Com tantas armas e munições circulando por aí, quem sai todo dia de manhã para batalhar pelo pão de cada dia não tem certeza da volta. O relatório do Fogo Cruzado mostra que aumentou a violência armada contra trabalhadores informais, especialmente motoristas de aplicativo (43%), mototaxistas (18%) e vendedores ambulantes (40%). Além de serem vítimas da violência, muitos deles não têm qualquer auxílio das empresas para quem prestam serviço. Quem deveria garantir a segurança não o faz; quem deveria dar suporte, também não.

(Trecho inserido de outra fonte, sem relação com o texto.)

(* ===== verification/NvdsPut.v ===== *)
(** * Putting an element: new pages, reclaiming, and the write

    [new_page_request] takes the first free page and, when it is the last one,
    reclaims the used page with the fewest live entries.  [data_element_put]
    either stores the value or answers [NVDS_E_NO_SPACE], and in that case the old
    value is gone; the second happens only when the live entries leave no room. *)
From Stdlib Require Import Sorted.
From S2P Require Import Prelude Prog Crc Flash NvdsFormat Nvds NvdsPage NvdsOps NvdsReclaim NvdsStore.

(** Live entries of a page, and entries that the elements of a map need. *)
Definition load (g : pg) : Z := sum_n (lives (pg_items g)).
Definition need (val : bytes) : Z := i_n (elem 0 [] val).
Definition space (m : emap) : Z := sum_n (elem_of_kv <$> map_to_list m).

(** [ns_del_used_cnt] with [del_flag] 0, on the namespace list. *)
Definition dec_ns (ns : Z) (l : list namespace_info) : list namespace_info :=
  if NAMESPACE_MAX_CNT <? ns then l
  else match find_ns (fun n => ns_index n =? ns) l with
       | None => l
       | Some (i, n) => <[i := Ns (ns_name n) (ns_index n) (u32 (used_cnt n - 1))]> l
       end.

(** ** Pure facts *)
Lemma need_elem ns key val : i_n (elem ns key val) = need val.
Proof. unfold need, elem. by destruct (_ <? _). Qed.

Lemma need_bounds val : value_ok val -> 1 <= need val <= 9.
Proof.
  intros [_ Hl]. unfold need, elem, i_n, i_cnt, ELEMENT_MIDDLE_MAX_SIZE in *.
  pose proof (entries_for_bound (Z.of_nat (length val)) ltac:(lia)).
  destruct (Z.ltb_spec ELEMENT_SMALL_MAX_SIZE (Z.of_nat (length val))); cbn [i_type i_len];
    change (has_data ELEMENT_MIDDLE) with true; change (has_data ELEMENT_SMALL) with false; cbv iota; lia.
Qed.

#[export] Instance sum_n_perm : Proper ((≡ₚ) ==> eq) sum_n.
Proof. induction 1; simpl; lia. Qed.

Lemma sum_n_live_items pgs : sum_n (live_items pgs) = foldr (fun g n => load g + n) 0 pgs.
Proof. induction pgs as [|g pgs IH]; [done|]. rewrite live_items_cons, sum_n_app, IH. done. Qed.

Lemma load_sum pgs c :
  Forall (fun g => c <= load g) pgs -> c * Z.of_nat (length pgs) <= sum_n (live_items pgs).
Proof.
  rewrite sum_n_live_items. induction 1 as [|g pgs Hg _ IH]; [simpl; lia|]. cbn [foldr length]. lia.
Qed.

Lemma holds_space pgs m : holds pgs m -> sum_n (live_items pgs) = space m.
Proof. intros [H _]. by rewrite H. Qed.

Lemma set_h_state_twice st st' h : set_h_state st (set_h_state st' h) = set_h_state st h.
Proof. by destruct h. Qed.

Lemma list_extract_mid a l k : a ∉ l -> list_extract a (l ++ a :: k) = l ++ k.
Proof.
  induction l as [|b l IH]; intros H; simpl; [by rewrite Z.eqb_refl|].
  destruct (Z.eqb_spec b a) as [->|]; [set_solver|]. rewrite IH by set_solver. done.
Qed.

Lemma sorted_drop (l k : list Z) x : StronglySorted Z.lt (l ++ x :: k) -> StronglySorted Z.lt (l ++ k).
Proof.
  induction l as [|y l IH]; simpl; intros H; apply StronglySorted_inv in H as [H1 H2]; [done|].
  constructor; [by apply IH|]. rewrite Forall_app, Forall_cons in H2. apply Forall_app. tauto.
Qed.

Lemma sorted_snoc (l : list Z) x : StronglySorted Z.lt l -> Forall (fun y => y < x) l -> StronglySorted Z.lt (l ++ [x]).
Proof.
  induction 1 as [|y l H IH Hy]; intros Hx; simpl; [by repeat constructor|].
  apply Forall_cons in Hx as [? Hx]. constructor; [by apply IH|]. by apply Forall_app; split; [|constructor].
Qed.

Lemma sorted_last (l : list Z) x : StronglySorted Z.lt (l ++ [x]) -> Forall (fun y => y < x + 1) (l ++ [x]).
Proof.
  induction l as [|y l IH]; simpl; intros H; apply StronglySorted_inv in H as [H1 H2].
  - constructor; [lia|constructor].
  - constructor; [|by apply IH]. apply Forall_app in H2 as [_ [H2 _]%Forall_cons]. lia.
Qed.

Lemma seqs_snoc n l s :
  seqs_ok n l -> Forall (fun y => y < s) l -> 0 <= s <= n + 1 -> seqs_ok (n + 1) (l ++ [s]).
Proof.
  intros [H1 H2] Hl Hs. split; [by apply sorted_snoc|]. apply Forall_app. split; [|by constructor].
  eapply Forall_impl; [exact H2|]. simpl. lia.
Qed.

Lemma seqs_drop n l x k : seqs_ok n (l ++ x :: k) -> seqs_ok n (l ++ k).
Proof.
  intros [H1 H2]. split; [by eapply sorted_drop|]. rewrite Forall_app, Forall_cons in H2. apply Forall_app. tauto.
Qed.

Section put.
Context {D : Type} `{FD : !FlashDev D} `{ST : !Storage D}.
Abbreviation base := (@st_base D FD ST).
Abbreviation len := (@st_len D FD ST).
Implicit Types (d : D) (a n : Z) (v : nvds_env) (p : page_env) (its pre post : list item) (g : pg)
  (pgs A B : list pg) (m : emap).

Lemma core_mono n n' v d pgs : n <= n' -> n' < 2 ^ 31 -> core n v d pgs -> core n' v d pgs.
Proof.
  intros Hn Hw []. split; try done. destruct so_seqs. split; [done|].
  eapply Forall_impl; [exact sq_range|]. simpl. lia.
Qed.

Lemma store_mono n n' v d pgs : n <= n' -> n' < 2 ^ 31 -> store n v d pgs -> store n' v d pgs.
Proof. intros Hn Hw [H1 H2]. split; [by eapply core_mono|done]. Qed.

Definition npages v : nat := length (nvds_page_free v) + length (nvds_page_used v).

(** ** Choosing the page to reclaim *)
Lemma min_used_ok v d pgs mn best :
  Forall (page_in v d) pgs ->
  exists r, min_used_page (pg_addr <$> pgs) mn best (v, d) = (Ok r, (v, d)) /\
    ((r = best /\ Forall (fun g => mn <= load g) pgs) \/
     (exists A g B, pgs = A ++ g :: B /\ r = Some (pg_addr g) /\ load g < mn /\ Forall (fun g' => load g <= load g') pgs)).
Proof.
  intros H. revert mn best. induction H as [|g pgs (p & st & Hi & _) _ IH]; intros mn best.
  { exists best. split; [done|]. left. by split. }
  rewrite fmap_cons. cbn [min_used_page].
  rewrite (bind_ok _ _ _ _ _ (get_page_ok _ _ _ _ (hi_page _ _ _ _ _ Hi))).
  rewrite (pi_used _ _ _ (hi_items _ _ _ _ _ Hi)). fold (load g).
  destruct (Z.ltb_spec (load g) mn) as [Hlt|Hge].
  - destruct (IH (load g) (Some (pg_addr g))) as (r & E & Hr). exists r. split; [exact E|]. right.
    destruct Hr as [[-> Hall]|(A & g' & B & -> & -> & Hl & Hall)].
    + exists [], g, pgs. split_and!; [done|done|lia|]. constructor; [lia|done].
    + exists (g :: A), g', B. split_and!; [done|done|lia|]. constructor; [lia|done].
  - destruct (IH mn best) as (r & E & Hr). exists r. split; [exact E|].
    destruct Hr as [[-> Hall]|(A & g' & B & -> & -> & Hl & Hall)].
    + left. split; [done|]. by constructor.
    + right. exists (g :: A), g', B. split_and!; [done|done|lia|]. constructor; [lia|done].
Qed.

(** ** Taking the first free page *)
Lemma page_in_upd v d d' a p g f u :
  page_at len a -> a <> pg_addr g -> same_except base a d d' -> page_in v d g ->
  page_in (with_lists f u (upd v a p)) d' g.
Proof.
  intros Ha Hne Hs Hg. destruct (page_in_frame _ _ _ _ p _ Ha Hne Hs Hg) as (q & st & Hi & Hh).
  exists q, st. split; [by apply has_items_lists|done].
Qed.

Lemma free_page_upd v d d' a p b q f u :
  page_at len a -> a <> b -> same_except base a d d' -> free_page v d b q ->
  free_page (with_lists f u (upd v a p)) d' b q.
Proof. intros Ha Hne Hs Hq. by destruct (free_page_frame _ _ _ _ p _ _ Ha Hne Hs Hq). Qed.

Lemma take_free_page n v d pgs a rest seqno :
  core n v d pgs -> nvds_page_free v = a :: rest -> Forall (fun y => y < seqno) (pg_seq <$> pgs) ->
  0 <= seqno <= n + 1 -> n + 1 < 2 ^ 31 ->
  exists p' d', init_page a seqno (v, d) = (Ok tt, (upd v a p', d')) /\
    header p' = fresh_header seqno /\ has_items (upd v a p') d' a p' [] /\
    core (n + 1) (with_lists rest (nvds_page_used v ++ [a]) (upd v a p')) d' (pgs ++ [Pg a seqno []]).
Proof.
  intros [Hl Hu Hp Hf Hn H1 Hs Hw] Ef Hseq Hr Hn1. rewrite Ef in Hf, Hn.
  apply Forall_cons in Hf as [[p0 Hp0] Hf]. pose proof (fp_at _ _ _ _ Hp0) as Ha.
  destruct (init_page_ok v d a p0 seqno Hl Hp0) as (p' & d' & E & Hi & Hh & Hse); [unfold in_width; lia|].
  exists p', d'. split_and!; [exact E|exact Hh|exact Hi|].
  rewrite Hu in Hn |- *. change ((a :: rest) ++ (pg_addr <$> pgs)) with (a :: (rest ++ (pg_addr <$> pgs))) in Hn.
  apply NoDup_cons in Hn as [Hna Hn]. rewrite not_elem_of_app in Hna. destruct Hna as [Hna1 Hna2].
  split; try done.
  - by rewrite fmap_app.
  - apply Forall_app. split; [|constructor; [|constructor]].
    + rewrite Forall_forall in Hp |- *. intros g Hg. apply page_in_upd with d; [done| |done|by apply Hp].
      intros ->. apply Hna2. by apply list_elem_of_fmap_2.
    + exists p', PAGE_ACTIVE. split; [by apply has_items_lists|]. cbn [pg_seq]. rewrite fresh_header_active. by split; [|left].
  - rewrite Forall_forall in Hf |- *. intros b Hb. cbn [with_lists nvds_page_free] in Hb. destruct (Hf b Hb) as [q Hq]. exists q.
    eapply free_page_upd; [done| |done|done]. by intros ->.
  - cbn [with_lists nvds_page_free nvds_page_used]. rewrite app_assoc.
    rewrite (Permutation_app_comm _ [a]). apply NoDup_cons. split; [|done]. rewrite not_elem_of_app. by split.
  - by destruct pgs.
  - rewrite fmap_app. by apply seqs_snoc.
Qed.

(** Reclaiming page [g] into the page [a] just taken. *)
Lemma reclaim_store n v d A g B a seqno p :
  core n v d ((A ++ g :: B) ++ [Pg a seqno []]) -> nvds_page_free v = [] ->
  has_items v d a p [] -> header p = fresh_header seqno ->
  exists v' d', reclaim (pg_addr g) a (v, d) = (Ok tt, (v', d')) /\
    store n v' d' ((A ++ B) ++ [Pg a seqno (lives (pg_items g))]) /\ same_ns v v' /\ npages v' = npages v.
Proof.
  intros [Hl Hu Hp Hf Hn H1 Hs Hw] Ef Hi Hh. rewrite Ef, Hu, app_nil_l in Hn.
  rewrite !fmap_app, fmap_cons in Hn, Hu, Hs. rewrite <- app_assoc in Hn, Hu. cbn [fmap list_fmap app pg_addr] in Hn, Hu.
  assert (Hdis : pg_addr g ∉ (pg_addr <$> A) ++ (pg_addr <$> B) ++ [a] /\ NoDup ((pg_addr <$> A) ++ (pg_addr <$> B) ++ [a])).
  { rewrite <- Permutation_middle in Hn. by apply NoDup_cons. }
  destruct Hdis as [Hg Hn']. rewrite !not_elem_of_app in Hg. destruct Hg as (HgA & HgB & Hga).
  assert (Hag : a <> pg_addr g) by (intros ->; apply Hga; by left).
  apply Forall_app in Hp as [Hp [Hpa _]%Forall_cons]. apply Forall_app in Hp as [HA [(q & st & Hq & Hhq & Hst) HB]%Forall_cons].
  destruct (reclaim_ok v d (pg_addr g) a p q (pg_items g) st (pg_seq g) Hq Hhq Hst Hi Hag)
    as (v' & d' & E & [(p' & Hp' & Hh') Hfree Efree Eused Ens Hothers]).
  assert (Hkeep : forall x, x ∈ A ++ B -> page_in v d x -> page_in v' d' x).
  { intros x Hx (r & str & Hr & Hhr). exists r, str. split; [|done].
    assert (Hin : pg_addr x ∈ (pg_addr <$> A) ++ (pg_addr <$> B)) by (rewrite <- fmap_app; by apply list_elem_of_fmap_2).
    apply Hothers; [|intros Ex; rewrite Ex in Hin; apply elem_of_app in Hin; tauto|done].
    intros Ex. rewrite Ex in Hin. rewrite app_assoc in Hn'. apply NoDup_app in Hn' as (_ & Hn' & _). apply (Hn' a Hin). by left. }
  assert (Eu : nvds_page_used v' = pg_addr <$> ((A ++ B) ++ [Pg a seqno (lives (pg_items g))])).
  { rewrite Eused, Hu, list_extract_mid by done. by rewrite !fmap_app, <- app_assoc. }
  exists v', d'. split; [exact E|]. split_and!; [|exact Ens|].
  - split; [|by rewrite Efree, Ef]. split.
    + apply Hp'.
    + exact Eu.
    + apply Forall_app. split; [apply Forall_app; split|constructor; [|constructor]].
      * rewrite Forall_forall in HA |- *. intros x Hx. apply Hkeep; [by apply elem_of_app; left|by apply HA].
      * rewrite Forall_forall in HB |- *. intros x Hx. apply Hkeep; [by apply elem_of_app; right|by apply HB].
      * exists p', PAGE_ACTIVE. cbn [pg_addr pg_items pg_seq]. rewrite fresh_header_active, Hh', Hh. split; [done|]. split; [done|by left].
    + rewrite Efree, Ef. by constructor.
    + rewrite Eu, Efree, Ef, !fmap_app, <- !app_assoc. apply NoDup_cons. cbn [app fmap list_fmap pg_addr]. split; [|exact Hn'].
      rewrite !not_elem_of_app. by split_and!.
    + by destruct (A ++ B).
    + rewrite !fmap_app, <- app_assoc. apply (seqs_drop _ _ (pg_seq g)). by rewrite <- app_assoc in Hs.
    + done.
  - unfold npages. rewrite Efree, Eu, Ef, Hu. rewrite !fmap_app, !length_app. simpl. rewrite !length_app. simpl. lia.
Qed.

(** What [new_page_request] returns: [None] only when the last free page cannot
    be used because every page is full of live entries; otherwise a new page at
    the end of the used list, empty or with the live items of the page that had
    the fewest. *)
Inductive new_page n v d pgs seqno : outcome (option Z) -> nvds_env -> D -> Prop :=
  | new_page_none :
      length (nvds_page_free v) = 1%nat -> Forall (fun g => ENTRY_COUNT_PER_PAGE <= load g) pgs ->
      new_page n v d pgs seqno (Ok None) v d
  | new_page_some v' d' A a its :
      store (n + 1) v' d' (A ++ [Pg a seqno its]) ->
      live_items (A ++ [Pg a seqno its]) ≡ₚ live_items pgs ->
      same_ns v v' -> npages v' = npages v ->
      its = [] \/ (length (nvds_page_free v) = 1%nat /\
        exists g, its = lives (pg_items g) /\ Forall (fun g' => load g <= load g') pgs) ->
      new_page n v d pgs seqno (Ok (Some a)) v' d'.

Lemma lives_lives its : lives (lives its) = lives its.
Proof. apply list_filter_filter_l. tauto. Qed.

Lemma npages_take v d a rest p f u :
  nvds_page_free v = a :: rest -> f = rest -> u = nvds_page_used v ++ [a] -> npages (with_lists f u (upd v a p)) = npages v.
Proof. intros E -> ->. unfold npages. cbn [with_lists nvds_page_free nvds_page_used]. rewrite E, length_app. simpl. lia. Qed.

Há muito trabalho a ser feito no Brasil e em Pernambuco. Antes de tudo, precisamos entender em que maré estamos remando: há mais de uma década o Brasil não registrava tantas armas de fogo nas mãos da população comum. E isso não significa necessariamente mais segurança, já que a fiscalização e investimentos em investigação de desvios, roubos e furtos não foram feitos na mesma medida. É fundamental que se invista em ações de inteligência para corrigir problemas como os da Polícia Civil do Pernambuco, onde faltam policiais e as delegacias até fecham mais cedo por falta de efetivo. Sem delegados e menos mecanismos de controle, menos crimes são solucionados, e assim a violência nos engole ano após ano, como vimos nos dados do relatório. A solução não virá da brisa que sopra no litoral. É preciso descruzar os braços e parar de tratar a segurança pública com negacionismo. Este ano não pode ser como o que passou.